Mojtaba Najafi, a blogger, commentator and professor of media and communications at the Sorbonne in Paris, said he was optimistic about the deal’s chances, even though current Iranian President Ebrahim Raisi, who succeeded moderate Hassan Rouhani last August, is a conservative hard-liner.
Iran’s supreme leader, Khamenei, “still strongly supports” revival of the nuclear accord, Najafi said. “He didn’t endorse it in the final months of Rouhani’s government because he didn’t want to see a moderate or reformist government reaping its benefits. Yet he doesn’t want to see the volatile condition of the country get further exacerbated.”
Najafi said the accord’s revival would provide at least some temporary economic relief and allow for space to tackle stubborn structural problems that have held back Iran’s development.
“Should the JCPOA come back to life, contrary to what many political advisors believe, it would bring fresh blood to Iran’s civic society, which is the driving force for real change in Iran,” Najafi said.
Has Iran been subject to protests and riots before?
In the Islamic Republic’s first two decades, large-scale protests were rare and faced the iron fist of rulers who deemed the protesters to be enemies of God.

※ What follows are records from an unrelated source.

(** ** generate_sample_data.py *)

Module GenerateSampleData.
Import TransactionGenerator.

Definition statuses : list string := ["SUCCESS"; "FAILED"; "PENDING"]%string.

(** [[f"MERCHANT_{i:03d}" for i in range(1, 51)]] *)
Definition merchant_ids : list string :=
  map (fun i => String.append "MERCHANT_" (zero_pad 3 i)) (seq 1 50).

(** What one pass of the loop takes from [random] and the clock. *)
Record Draw := mkDraw {
  r_user : nat;          (* random.randint(1, 1000) *)
  r_merchant : nat;      (* index of random.choice(merchant_ids) *)
  r_amount : Q;          (* round(random.uniform(10.0, 1000.0), 2) *)
  r_status : nat;        (* index of random.choices(statuses, weights)[0] *)
  r_date : string        (* transaction_date.strftime("%Y-%m-%d") *)
}.

(** One data row handed to [writer.writerow]. *)
Record Record := mkRecord {
  user_id : string;
  merchant_id : string;
  transaction_amount : Q;
  status : string;
  transaction_date : string
}.

Definition header : list string :=
  ["user_id"; "merchant_id"; "transaction_amount"; "status"; "transaction_date"]%string.

Definition sample_row (d : Draw) : Record :=
  mkRecord (String.append "USER_" (zero_pad 4 (r_user d)))
           (nth (r_merchant d) merchant_ids EmptyString)
           (r_amount d)
           (nth (r_status d) statuses EmptyString)
           (r_date d).

(** The file written: the header row and one row per record; [range] is
    empty for [num_records <= 0]. *)
Definition generate_sample_transactions (draws : nat -> Draw) (num_records : Z)
  : list string * list Record :=
  (header, map (fun i => sample_row (draws i)) (seq 0 (Z.to_nat num_records))).

(** The table [spark.read.csv(..., header=True)] returns for such a file:
    the header names the columns [banking_analysis.py] uses and every cell
    of a written row holds a value. *)
Definition loaded (file : list string * list Record) : BankingAnalysis.Table :=
  map (fun r => BankingAnalysis.mkRow (Some (user_id r)) (Some (merchant_id r))
                  (Some (transaction_amount r)) (Some (status r))
                  (Some (transaction_date r)))
      (snd file).

End GenerateSampleData.

(** ** Reference quantities

    The quantities the views are compared with, written directly over the
    input table. *)

Module Reference.
Import DataFrame BankingAnalysis.

Definition has_merchant (m : string) (r : Row) : bool := key_match (merchant_id r) (Some m).
Definition has_user (u : string) (r : Row) : bool := key_match (user_id r) (Some u).
Definition is_failed (r : Row) : bool := col_eq (BankingAnalysis.status r) "FAILED".

(** The number of rows of merchant [m], and of its rows with status FAILED. *)
Definition merchant_count (m : string) (df : Table) : nat :=
  List.length (filter (has_merchant m) df).
Definition merchant_failed (m : string) (df : Table) : nat :=
  List.length (filter (fun r => has_merchant m r && is_failed r) df).

(** The distinct non-null merchant identifiers of the table. *)
Definition merchants (df : Table) : list string :=
  nodup string_dec (non_null (map merchant_id df)).

(** The amounts of the rows of user [u] that carry an amount. *)
Definition user_amounts (u : string) (df : Table) : list Q :=
  non_null (map transaction_amount (filter (has_user u) df)).

(** The arithmetic mean of a list of rationals. *)
Definition mean (xs : list Q) : Q := (Qsum xs / inject_Z (Z.of_nat (List.length xs)))%Q.

(** The non-null merchant identifiers in the order [groupBy] emits them. *)
Definition merchant_order (df : Table) : list string :=
  non_null (distinct key_eq_dec
              (map merchant_id (filter (fun r => isNotNull (merchant_id r)) df))).

(** The non-null user identifiers of the rows that carry an amount, in the
    order [groupBy] emits them. *)
Definition user_order (df : Table) : list string :=
  non_null (distinct key_eq_dec
              (map user_id
                 (filter (fun r => isNotNull (transaction_amount r) && isNotNull (user_id r))
                         df))).

(** The row of the failure-rate view for merchant [m]. *)
Definition failure_row (df : Table) (m : string) : FailureRow :=
  mkFailure (Some m) (merchant_count m df) (merchant_failed m df)
            (failure_rate_col (merchant_count m df) (merchant_failed m df)).

(** The row of a count view for merchant [m]. *)
Definition count_row (df : Table) (m : string) : CountRow :=
  mkCount (Some m) (merchant_count m df).

(** Rows in descending order of their count. *)
Definition sorted_desc (v : list CountRow) : Prop :=
  StronglySorted (fun a b => cn_count b <= cn_count a) v.

(** The errors reported on the console, with the text in front of them. *)
Definition errors (log : list event) : list (string * BankingAnalysis.exn) :=
  flat_map (fun ev => match ev with PrintError l e => [(l, e)] | _ => [] end) log.

Definition not_found : BankingAnalysis.exn :=
  FileNotFoundError "transactions.csv not found".

Definition no_format : BankingAnalysis.exn :=
  TypeError "unsupported format string passed to NoneType.__format__".

(** The two rankings [main] shows besides the top merchants. *)
Definition shown_users (df : Table) : list AvgRow :=
  limit 10 (orderBy_desc (fun a b => oQ_ltb (avg_transaction a) (avg_transaction b))
                         (avg_txn df)).
Definition shown_failures (df : Table) : list FailureRow :=
  limit 10 (orderBy_desc (fun a b => Q_ltb (fr_failure_rate a) (fr_failure_rate b))
                         (failure_rate df)).

(** Descending order on a nullable average, nulls last. *)
Definition avg_ge (a b : AvgRow) : Prop :=
  match avg_transaction a, avg_transaction b with
  | Some x, Some y => (y <= x)%Q
  | _, None => True
  | None, Some _ => False
  end.

Definition rate_ge (a b : FailureRow) : Prop :=
  (fr_failure_rate b <= fr_failure_rate a)%Q.

(** The number of rows with status FAILED and a merchant. *)
Definition failed_rows (df : Table) : nat :=
  List.length (filter (fun r => isNotNull (merchant_id r) && is_failed r) df).

End Reference.

Module GeneratorReference.
Import TransactionGenerator.

(** The number of distinct values among the first [m] results of
    [uuid.uuid4()]. *)
Definition distinct_draws (rnd : Random) (m : nat) : nat :=
  List.length (nodup N.eq_dec (map (uuid4 rnd) (seq 0 m))).

(** The set of used identifiers holds each value drawn so far once. *)
Definition consistent (rnd : Random) (g : Generator) : Prop :=
  NoDup (used_transaction_ids g)
  /\ forall x, In x (used_transaction_ids g) <-> exists i, i < uuid_calls g /\ uuid4 rnd i = x.

Definition file_events (log : list event) : list event := filter is_file_event log.

(** How a console that made [validate_input] return [n] and leave [rest]
    unread is built: entries without Ctrl-C, the accepted line and, above
    one million, the line that confirms it. *)
Definition accepted (strip lower : string -> string) (int : string -> option Z)
           (console : list key) (n : Z) (rest : list key) : Prop :=
  exists before s,
    ~ In CtrlC before
    /\ is_empty (strip s) = false
    /\ int (strip s) = Some n
    /\ (((n <= 1000000)%Z /\ console = before ++ Line s :: rest)
        \/ ((1000000 < n)%Z
            /\ exists c, console = before ++ Line s :: Line c :: rest
                         /\ (lower (strip c) = "y"%string
                             \/ lower (strip c) = "yes"%string))).

(** The calls of [os.makedirs] in a log. *)
Definition makedirs_calls (log : list event) : list event :=
  filter (fun ev => match ev with FsMakedirs _ => true | _ => false end) log.

End GeneratorReference.

(** ** Concrete environments *)

Module Samples.
Import BankingAnalysis TransactionGenerator.

(** A world in which the first of the three result files cannot be
    written. *)
Definition first_write_fails : World :=
  mkWorld true scenario false (fun f => String.eqb f avg_file).

(** A world with a header-only input file. *)
Definition header_only : World := mkWorld true [] false (fun _ => false).

(** The rows of the scenario's views for merchant M1 and user U1, and a
    row without merchant. *)
Definition m1_failure : FailureRow := mkFailure (Some "M1"%string) 3 1 (1 # 3).
Definition m1_count : CountRow := mkCount (Some "M1"%string) 3.
Definition u1_avg : AvgRow := mkAvg (Some "U1"%string) (Some (150 # 2)).
Definition no_merchant : Row :=
  mkRow (Some "U1"%string) None (Some 25%Q) (Some "SUCCESS"%string) None.
Definition no_user : Row :=
  mkRow None (Some "M1"%string) (Some 25%Q) (Some "FAILED"%string) None.

(** Worlds without the input file, and where nothing fails. *)
Definition missing_file : World := mkWorld false scenario false (fun _ => false).
Definition sound_disk : World := mkWorld true scenario false (fun _ => false).

(** A table whose only row has no merchant, on a disk where nothing
    fails. *)
Definition merchantless : World := mkWorld true [no_merchant] false (fun _ => false).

Demonstrations by elites and students demanding more political and social freedoms were harshly put down in 1999. Some government reforms as well as rapprochement with the West under popular reformist President Mohammad Khatami alleviated some of the discontent for several years.
In 2009, the disputed reelection of hard-line President Mohammed Ahmadinejad ignited the worst riots that post-revolution Iran had seen up to that point, in which at least 72 protesters were killed and opposition leaders put under house arrest.
The nationwide unrest that rocked Iran in 2019 focused on economic grievances rather than political ones. Those grievances continue to give rise to wildcat strikes and protests like those that the country has experienced in recent weeks.
Khazani is a special correspondent. Times staff writer Henry Chu in London contributed to this report.